_WHAT IS NEEDED_
Up to and including the line containing "exists p r w1", set down each line of the entries below exactly, starting from the first, and leave out the rest.

[Stored items]
═══

(** The route stored for an announcement: its peer, attributes and next hop, and the
    path id of the route it replaces. *)
Definition announced (w' : Heap) (p : ptr) (peer : TinyPeerInfo) (a : ptr * BgpPath)
    (installToFib : bool) (receivedPathId : Z) (nexthopInfo : option ptr) (old : option RouteInfo)
    : Prop :=
  let r := hp_routes w' p in
  ri_peer r = peer /\ ri_attrs r = a /\ ri_receivedPathId r = receivedPathId /\
  ri_installToFib r = installToFib /\ ri_nexthopInfo r = nexthopInfo /\
  ri_pathIdToSend r = old ≫= ri_pathIdToSend.

Lemma announce_put fn w e peer a inst i n old :
  unlinks fn -> entry_ok w e -> path_localPref a.2 <> None ->
  getRouteInfo (peer_addr peer, peer_routerId peer) i e = old ->
  let k := (peer_addr peer, peer_routerId peer) in
  exists p r w1 w2,
    newRouteInfo (re_prefix e) peer a i (old ≫= fun o => ri_pathIdToSend (hp_routes w o)) inst = Some r /\
    make_shared r w = (p, w1) /\
    w2 = match old with
         | Some o => unlinkRouteInfoFromNexthop fn o (linkRouteInfoToNexthop p n w1)
         | None => linkRouteInfoToNexthop p n w1
         end /\
    announced w2 p peer a inst i n (hp_routes w <$> old) /\
    (forall q, q ∈ other_paths (re_routeInfos e) k i -> same_route (hp_routes w2 q) (hp_routes w q)) /\
    entry_ok w2 (set_paths (<[k := <[i := p]> (default ∅ (re_routeInfos e !! k))]> (re_routeInfos e))
                   (uint 32 (1 + Z.of_nat (length (other_paths (re_routeInfos e) k i)))) e).
Proof.
  intros Hfn Hok Hl Hold k.
  destruct (newRouteInfo_fields (re_prefix e) peer a i
              (old ≫= fun o => ri_pathIdToSend (hp_routes w o)) inst Hl)
    as (r & Er & F1 & F2 & F3 & F4 & F5 & F6 & F7).
  pose proof (link_new w n r F7) as Hlink. destruct (make_shared r w) as [p w1] eqn:Em.
  destruct Hlink as (Ep & Hnext & Hp & Hq).
  assert (Halloc : forall q, q ∈ getAllPaths e -> q <> p).
  { intros q Hin ->. apply (eo_alloc _ _ Hok) in Hin. lia. }
  set (w2 := match old with
             | Some o => unlinkRouteInfoFromNexthop fn o (linkRouteInfoToNexthop p n w1)
             | None => linkRouteInfoToNexthop p n w1
             end).
  assert (Hw2 : hp_next w2 = Pos.succ p /\ hp_routes w2 p = setNexthopInfo n r /\
                forall q, q ∈ other_paths (re_routeInfos e) k i -> same_route (hp_routes w2 q) (hp_routes w q)).
  { unfold w2. destruct old as [o|].
    - destruct (Hfn o (linkRouteInfoToNexthop p n w1)) as (G1 & G2 & G3).
      assert (Ho : o <> p).
      { apply Halloc. rewrite getAllPaths_paths. apply elem_of_paths. eauto. }
      rewrite G1, G3 by done. split; [done|]. split; [done|]. intros q Hin.
      destruct (decide (q = o)) as [->|Hne].
      + rewrite G2, Hq by done. unfold same_route. by destruct (hp_routes w o).
      + rewrite G3, Hq by (done || by eapply Halloc, other_paths_sub). done.
    - split; [done|]. split; [done|]. intros q Hin. rewrite Hq; [done|]. by eapply Halloc, other_paths_sub. }
  destruct Hw2 as (Hn2 & Hp2 & Hsame).
  exists p, r, w1, w2. split; [done|]. split; [done|]. split; [done|]. split.
  { unfold announced. rewrite Hp2. simpl. rewrite F2, F3, F4, F5, F6. by destruct old. }
  split; [done|]. apply (put_ok w); try done; rewrite Hp2; simpl; by rewrite ?F2, ?F4, ?F1.
Qed.

(** ** Path ids in use *)

Definition ids_of (w : Heap) (l : list ptr) : list Z :=
  omap (fun p => ri_pathIdToSend (hp_routes w p)) l.

(** The ids in use are distinct, and none of them is in the free interval. *)
Record path_ids_ok (w : Heap) (e : RibEntry) : Prop := {
  pi_nodup : NoDup (ids_of w (getAllPaths e));
  pi_range : forall i, i ∈ ids_of w (getAllPaths e) -> 0 <= i < 2 ^ 32;
  pi_left : 0 <= fst (re_freePathIdInterval e) < 2 ^ 32;
  pi_right : 0 <= snd (re_freePathIdInterval e) < 2 ^ 32;
  pi_free : forall i, fst (re_freePathIdInterval e) <= i <= snd (re_freePathIdInterval e) ->
    i ∉ ids_of w (getAllPaths e)
}.

Lemma newRibEntry_ids_ok w prefix : path_ids_ok w (newRibEntry prefix).
Proof. split; try (intros; apply not_elem_of_nil); try by intros i ?%elem_of_nil. constructor. all: done. Qed.

Lemma ids_of_same w w' l :
  (forall q, q ∈ l -> ri_pathIdToSend (hp_routes w' q) = ri_pathIdToSend (hp_routes w q)) ->
  ids_of w' l = ids_of w l.
Proof.
  induction l as [|q l IH]; [done|]. intros H. unfold ids_of in *. simpl.
  rewrite H by left. destruct (ri_pathIdToSend _); [f_equal|]; apply IH; intros; apply H; by right.
Qed.

Lemma path_ids_ok_sub w e w' e' :
  path_ids_ok w e -> re_freePathIdInterval e' = re_freePathIdInterval e ->
  ids_of w' (getAllPaths e') ⊆+ ids_of w (getAllPaths e) -> path_ids_ok w' e'.
Proof.
  intros [H1 H2 H3 H4 H5] E Hsub.
  assert (Hin : forall i, i ∈ ids_of w' (getAllPaths e') -> i ∈ ids_of w (getAllPaths e)).
  { intros i Hi. by eapply elem_of_submseteq. }
  split; rewrite ?E; auto.
  - apply submseteq_Permutation in Hsub as [k Hk]. rewrite Hk in H1. apply NoDup_app in H1. tauto.
  - intros i Hi Hi'. by eapply H5, Hin.
Qed.

Lemma ids_of_perm w l l' : l ≡ₚ l' -> ids_of w l ≡ₚ ids_of w l'.
Proof. intros H. unfold ids_of. by rewrite H. Qed.

(** The ids in use before, with those of the path at [(k, i)] apart *)
Lemma ids_at w e k i :
  ids_of w (getAllPaths e) ≡ₚ
  option_list (getRouteInfo k i e ≫= fun o => ri_pathIdToSend (hp_routes w o)) ++
  ids_of w (other_paths (re_routeInfos e) k i).
Proof.
  rewrite getAllPaths_paths. rewrite (ids_of_perm w _ _ (paths_at (re_routeInfos e) k i)).
  unfold ids_of at 1. rewrite omap_app. unfold getRouteInfo.
  destruct (_ ≫= fun x => x !! i) as [o|]; [|done].
  simpl. by destruct (ri_pathIdToSend (hp_routes w o)).
Qed.

Lemma put_ids_ok w w2 e k i p c :
  path_ids_ok w e ->
  ri_pathIdToSend (hp_routes w2 p) = getRouteInfo k i e ≫= (fun o => ri_pathIdToSend (hp_routes w o)) ->
  (forall q, q ∈ other_paths (re_routeInfos e) k i -> same_route (hp_routes w2 q) (hp_routes w q)) ->
  path_ids_ok w2 (set_paths (<[k := <[i := p]> (default ∅ (re_routeInfos e !! k))]> (re_routeInfos e)) c e).
Proof.
  intros Hok Hp Hq. apply (path_ids_ok_sub w e); [done|done|].
  rewrite getAllPaths_paths. cbn [re_routeInfos set_paths].
  rewrite (ids_of_perm w2 _ _ (paths_put _ k i p)), (ids_at w e k i), <- Hp.
  rewrite <- (ids_of_same w w2 (other_paths _ k i)).
  - unfold ids_of. simpl. by destruct (ri_pathIdToSend (hp_routes w2 p)).
  - intros q Hin. by destruct (same_route_fields _ _ (Hq q Hin)) as (_ & _ & _ & _ & -> & _).
Qed.

Lemma drop_ids_ok w w' e k i x p c :
  entry_ok w e -> path_ids_ok w e -> re_routeInfos e !! k = Some x -> x !! i = Some p ->
  (forall q, q <> p -> hp_routes w' q = hp_routes w q) ->
  path_ids_ok w' (set_paths (if bool_decide (delete i x = ∅) then delete k (re_routeInfos e)
                             else <[k := delete i x]> (re_routeInfos e)) c e).
Proof.
  intros Hok Hids Ex Ei Hq. apply (path_ids_ok_sub w e); [done|done|].
  rewrite getAllPaths_paths. cbn [re_routeInfos set_paths].
  rewrite (ids_of_perm w' _ _ (paths_drop _ k i x Ex)), (ids_at w e k i).
  rewrite (ids_of_same w w'); [by apply submseteq_inserts_l|].
  intros q Hin. rewrite Hq; [done|]. intros ->. pose proof (eo_nodup _ _ Hok) as Hd.
  rewrite getAllPaths_paths, (paths_at _ k i), Ex in Hd. simpl in Hd. rewrite Ei in Hd.
  simpl in Hd. by apply NoDup_cons in Hd as [? _].
Qed.

(** The number of paths with a path at [(k, i)] *)
Lemma count_put w e k i :
  entry_ok w e ->
  uint 32 (1 + Z.of_nat (length (other_paths (re_routeInfos e) k i))) =
  match getRouteInfo k i e with
  | Some _ => re_allPathsCount e
  | None => uint 32 (re_allPathsCount e + 1)
  end.
Proof.
  intros Hok. pose proof (Permutation_length (paths_at (re_routeInfos e) k i)) as Hlen.
  rewrite (eo_count _ _ Hok), getAllPaths_paths, Hlen, length_app.
  unfold getRouteInfo. destruct (_ ≫= _); simpl length.
  - f_equal. lia.
  - unfold uint. rewrite Zplus_mod_idemp_l. f_equal. lia.
Qed.

(** [updatePath] on an entry in a consistent state.  A withdrawal removes the path of
    the peer and path id if there is one, an announcement stores the new path, with the
    path id it was advertised under before; no other path changes.  The result tells
    whether anything changed, in which case path selection is requested.  The entry
    stays consistent: its path count is right, no peer is left without paths, and the
    path ids in use stay distinct and outside the free interval. *)
Theorem update_path_correct fn w e peer attrs installToFib rid nh :
  unlinks fn -> entry_ok w e ->
  match attrs with Some a => path_localPref a.2 <> None | None => True end ->
  let k := (peer_addr peer, peer_routerId peer) in
  let old := getRouteInfo k rid e in
  exists changed w' e',
    updatePath fn peer attrs installToFib rid nh w e = Some (changed, w', e') /\
    entry_ok w' e' /\
    (path_ids_ok w e -> path_ids_ok w' e') /\
    (if changed : bool then re_needPathSelection e' = true else w' = w /\ e' = e) /\
    (forall k' i', (k', i') <> (k, rid) -> getRouteInfo k' i' e' = getRouteInfo k' i' e) /\
    match attrs with
    | None => getRouteInfo k rid e' = None /\ changed = bool_decide (old <> None)
    | Some a => exists p, getRouteInfo k rid e' = Some p /\
        if changed then announced w' p peer a installToFib rid nh (hp_routes w <$> old)
        else old = Some p /\ fst (ri_attrs (hp_routes w p)) = fst a /\ peer_eqb (ri_peer (hp_routes w p)) peer = true
    end.
Proof.
  intros Hfn Hok Hl k old. destruct attrs as [a|]; cbn [updatePath].
  - destruct (announce_put fn w e peer a installToFib rid nh old Hfn Hok Hl eq_refl)
      as (p & r & w1 & w2 & Er & Em & Ew & Ha & Hsame & Hok2). fold k in Ha, Hsame, Hok2.
    assert (Hids : forall c, path_ids_ok w e -> path_ids_ok w2 (set_paths
        (<[k := <[rid := p]> (default ∅ (re_routeInfos e !! k))]> (re_routeInfos e)) c e)).
    { intros c Hi. apply (put_ids_ok w); [done| |done]. destruct Ha as (_ & _ & _ & _ & _ & ->).
      fold old. by destruct old. }
    rewrite (count_put w e k rid Hok) in Hok2. fold old in Hok2.
    assert (Hrest : forall c k' i', getRouteInfo k' i' (set_paths
        (<[k := <[rid := p]> (default ∅ (re_routeInfos e !! k))]> (re_routeInfos e)) c e) =
        if bool_decide ((k', i') = (k, rid)) then Some p else getRouteInfo k' i' e).
    { intros c k' i'. apply lookup_put. }
    unfold announcePath. fold k. change (re_routeInfos e !! k ≫= _) with old.
    destruct old as [o|] eqn:Eold; cbn [mbind option_bind] in Er.
    + destruct (bool_decide (fst (ri_attrs (hp_routes w o)) = fst a) &&
                peer_eqb (ri_peer (hp_routes w o)) peer) eqn:Esame.
      * apply andb_true_iff in Esame as [E1%bool_decide_eq_true_1 E2].
        exists false, w, e. repeat (split; [done|]). by exists o.
      * rewrite Er. cbn [mbind option_bind]. rewrite Em. eexists true, _, _. split; [done|].
        rewrite <- Ew. split; [done|]. split; [by apply Hids|]. split; [done|]. split.
        -- intros k' i' Hne. rewrite Hrest. by rewrite bool_decide_eq_false_2.
        -- exists p. rewrite Hrest, bool_decide_eq_true_2 by done. done.
    + rewrite Er. cbn [mbind option_bind]. rewrite Em. eexists true, _, _. split; [done|].
      rewrite <- Ew. split; [done|]. split; [by apply Hids|]. split; [done|]. split.
      * intros k' i' Hne. rewrite Hrest. by rewrite bool_decide_eq_false_2.
      * exists p. rewrite Hrest, bool_decide_eq_true_2 by done. done.
  - clear Hl. unfold withdrawPath. fold k. unfold old, getRouteInfo.
    destruct (re_routeInfos e !! k) as [x|] eqn:Ex; cbn [mbind option_bind].
    + destruct (x !! rid) as [p|] eqn:Ep.
      * destruct (Hfn p w) as (G1 & _ & G3). eexists true, _, _. split; [done|].
        split; [by eapply drop_ok|]. split; [intros; by eapply drop_ids_ok|]. split; [done|]. cbn [re_routeInfos set_paths]. split.
        -- intros k' i' Hne. rewrite lookup_drop by done. by rewrite bool_decide_eq_false_2.
        -- rewrite lookup_drop, bool_decide_eq_true_2 by done. by rewrite bool_decide_eq_true_2.
      * exists false, w, e. repeat (split; [done|]). rewrite Ex. simpl. by rewrite Ep.
    + exists false, w, e. repeat (split; [done|]). by rewrite Ex.
Qed.


Definition sample_store : Heap := mkHeap sample_heap 4%positive (fun _ => []).

Lemma update_path_correct_witness :
  exists changed w' e',
    updatePath None (sample_peer 7 7) (Some (9%positive, sample_path 100 0 [65001])) true 1 (Some 5%positive)
      sample_store (newRibEntry (IPV4 [10; 1; 0; 0], 16)) = Some (changed, w', e') /\
    entry_ok w' e'.
Proof.
  destruct (update_path_correct None sample_store (newRibEntry (IPV4 [10; 1; 0; 0], 16))
              (sample_peer 7 7) (Some (9%positive, sample_path 100 0 [65001])) true 1 (Some 5%positive)
              unlinks_default (newRibEntry_ok _ _)) as (c & w' & e' & H1 & H2 & _); [done|].
  by exists c, w', e'.
Defined.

═══

_EXERCISE RESPONSE_
(** The route stored for an announcement: its peer, attributes and next hop, and the
    path id of the route it replaces. *)
Definition announced (w' : Heap) (p : ptr) (peer : TinyPeerInfo) (a : ptr * BgpPath)
    (installToFib : bool) (receivedPathId : Z) (nexthopInfo : option ptr) (old : option RouteInfo)
    : Prop :=
  let r := hp_routes w' p in
  ri_peer r = peer /\ ri_attrs r = a /\ ri_receivedPathId r = receivedPathId /\
  ri_installToFib r = installToFib /\ ri_nexthopInfo r = nexthopInfo /\
  ri_pathIdToSend r = old ≫= ri_pathIdToSend.

Lemma announce_put fn w e peer a inst i n old :
  unlinks fn -> entry_ok w e -> path_localPref a.2 <> None ->
  getRouteInfo (peer_addr peer, peer_routerId peer) i e = old ->
  let k := (peer_addr peer, peer_routerId peer) in
  exists p r w1 w2,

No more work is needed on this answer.